(Stored items)
(* ===== verification/YamlModel.v ===== *)
(** A YAML library for examples: an instance of [Yaml] that satisfies its laws.

    Words of digits and small letters stand for themselves; any other tree is
    written with its kind and its lengths in front. *)
From stdpp Require Import base list numbers option sets.
From Stdlib Require Import ZArith Lia.
From S2P Require Import Prelude Yaml.

Module YamlModel.
Local Open Scope Z_scope.

Definition plain_char (c : Z) : bool := ((48 <=? c) && (c <=? 57)) || ((97 <=? c) && (c <=? 122)).

Definition plain (s : list Z) : bool := match s with [] => false | _ => forallb plain_char s end.

Fixpoint enc (n : Node) : list Z :=
  match n with
  | Null => [1]
  | Scalar s => 2 :: Z.of_nat (length s) :: s
  | Sequence l => 3 :: Z.of_nat (length l) :: concat (map enc l)
  | Map l =>
      4 :: Z.of_nat (length l) :: concat (map (λ e, match e with (k, x) => enc k ++ enc x end) l)
  end.

Definition dec_two (d : list Z → option (Node * list Z)) (t : list Z) :=
  '(k, r) ← d t; '(x, r) ← d r; Some ((k, x), r).

Fixpoint dec_many {A} (d : list Z → option (A * list Z)) (k : nat) (t : list Z)
    : option (list A * list Z) :=
  match k with
  | O => Some ([], t)
  | S k' => '(x, r) ← d t; '(l, r) ← dec_many d k' r; Some (x :: l, r)
  end.

Fixpoint dec (fuel : nat) (t : list Z) : option (Node * list Z) :=
  match fuel with
  | O => None
  | S fuel' =>
      match t with
      | 1 :: r => Some (Null, r)
      | 2 :: k :: r => Some (Scalar (take (Z.to_nat k) r), drop (Z.to_nat k) r)
      | 3 :: k :: r => '(l, r) ← dec_many (dec fuel') (Z.to_nat k) r; Some (Sequence l, r)
      | 4 :: k :: r => '(l, r) ← dec_many (dec_two (dec fuel')) (Z.to_nat k) r; Some (Map l, r)
      | _ => None
      end
  end.

#[export] Instance yaml : Yaml := {
  Load t :=
    if plain t then Some (Scalar t)
    else match dec (length t) t with Some (n, []) => Some n | _ => None end;
  emit o :=
    match o with
    | None => [1]
    | Some (Scalar s) => if plain s then s else enc (Scalar s)
    | Some n => enc n
    end;
  as_string n := match n with Scalar s => Some s | _ => None end;
  get_field n key :=
    match n with
    | Scalar _ => None
    | Map l => Some (snd <$> List.find (is_key key) l)
    | _ => Some None
    end;
  size n := match n with Sequence l => length l | Map l => length l | _ => O end;
  get_elem n i :=
    match n with Scalar _ => None | Sequence l => Some (l !! i) | _ => Some None end;
  append x n :=
    match n with
    | None | Some Null => Some (Sequence [x])
    | Some (Sequence l) => Some (Sequence (l ++ [x]))
    | Some _ => None
    end;
  put_field key x n :=
    match n with
    | None | Some Null => Some (Map [(Scalar key, x)])
    | Some (Map l) => Some (Map (set_key key x l))
    | Some _ => None
    end
}.

#[export] Instance everything : Printable := λ _, True.

Lemma dec_many_enc {A} (d : list Z → option (A * list Z)) (e : A → list Z) (l : list A) r :
  (∀ x r, x ∈ l → d (e x ++ r) = Some (x, r)) →
  dec_many d (length l) (concat (map e l) ++ r) = Some (l, r).
Proof.
  induction l as [|x l IH]; intros Hd; [done|]. simpl. rewrite <-app_assoc, Hd by set_solver. simpl.
  rewrite IH by (intros; apply Hd; set_solver). done.
Qed.

Lemma elem_length {A} (e : A → list Z) x l : x ∈ l → (length (e x) ≤ length (concat (map e l)))%nat.
Proof.
  induction 1 as [x l|x y l _ IH]; simpl; rewrite length_app; lia.
Qed.

Lemma dec_enc n : ∀ fuel r, (length (enc n) ≤ fuel)%nat → dec fuel (enc n ++ r) = Some (n, r).
Proof.
  induction n as [|s|l IH|l IH] using Node_nested_ind; intros [|fuel] r Hf;
    cbn [enc length] in Hf; try lia.
  - done.
  - simpl. by rewrite Nat2Z.id, take_app_length, drop_app_length.
  - cbn [enc dec app]. rewrite Nat2Z.id, dec_many_enc; [done|].
    intros x r' Hx. rewrite Forall_forall in IH. apply IH; [done|].
    pose proof (elem_length enc x l Hx) as Hl. simpl in Hf. lia.
  - cbn [enc dec app]. rewrite Nat2Z.id, dec_many_enc; [done|].
    intros [k x] r' Hx. rewrite Forall_forall in IH. destruct (IH _ Hx) as [IHk IHx].
    pose proof (elem_length (λ e, match e with (k, x) => enc k ++ enc x end) _ l Hx) as Hl.
    cbn beta iota in Hl. rewrite length_app in Hl. simpl in IHk, IHx.
    simpl in Hf. unfold dec_two. rewrite <-app_assoc, IHk by lia. simpl. by rewrite IHx by lia.
Qed.

Lemma enc_not_plain n : plain (enc n) = false.
Proof. by destruct n. Qed.

#[export] Instance laws : YamlLaws.
Proof.
  split; [|done..].
  assert (∀ n, Load (enc n) = Some n) as Hl.
  { intros n. simpl. rewrite enc_not_plain, <-(app_nil_r (enc n)), dec_enc; [done|].
    by rewrite app_nil_r. }
  intros n _. destruct n; [apply (Hl Null)| |apply (Hl (Sequence l))|apply (Hl (Map l))].
  simpl emit. destruct (plain s) eqn:E; [simpl; by rewrite E|apply (Hl (Scalar s))].
Qed.

(** Words are scalars and are emitted as they are. *)
Lemma load_plain s : plain s = true → Load s = Some (Scalar s) ∧ emit (Some (Scalar s)) = s.
Proof. intros E. simpl. by rewrite E. Qed.
End YamlModel.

## How to complete this task
Here the output must be the lines above from the line with "put_field key x" to the line with "#[export] Instance everything", both included, duplicated word for word and nothing else.

## Task response
  put_field key x n :=
    match n with
    | None | Some Null => Some (Map [(Scalar key, x)])
    | Some (Map l) => Some (Map (set_key key x l))
    | Some _ => None
    end
}.

#[export] Instance everything : Printable := λ _, True.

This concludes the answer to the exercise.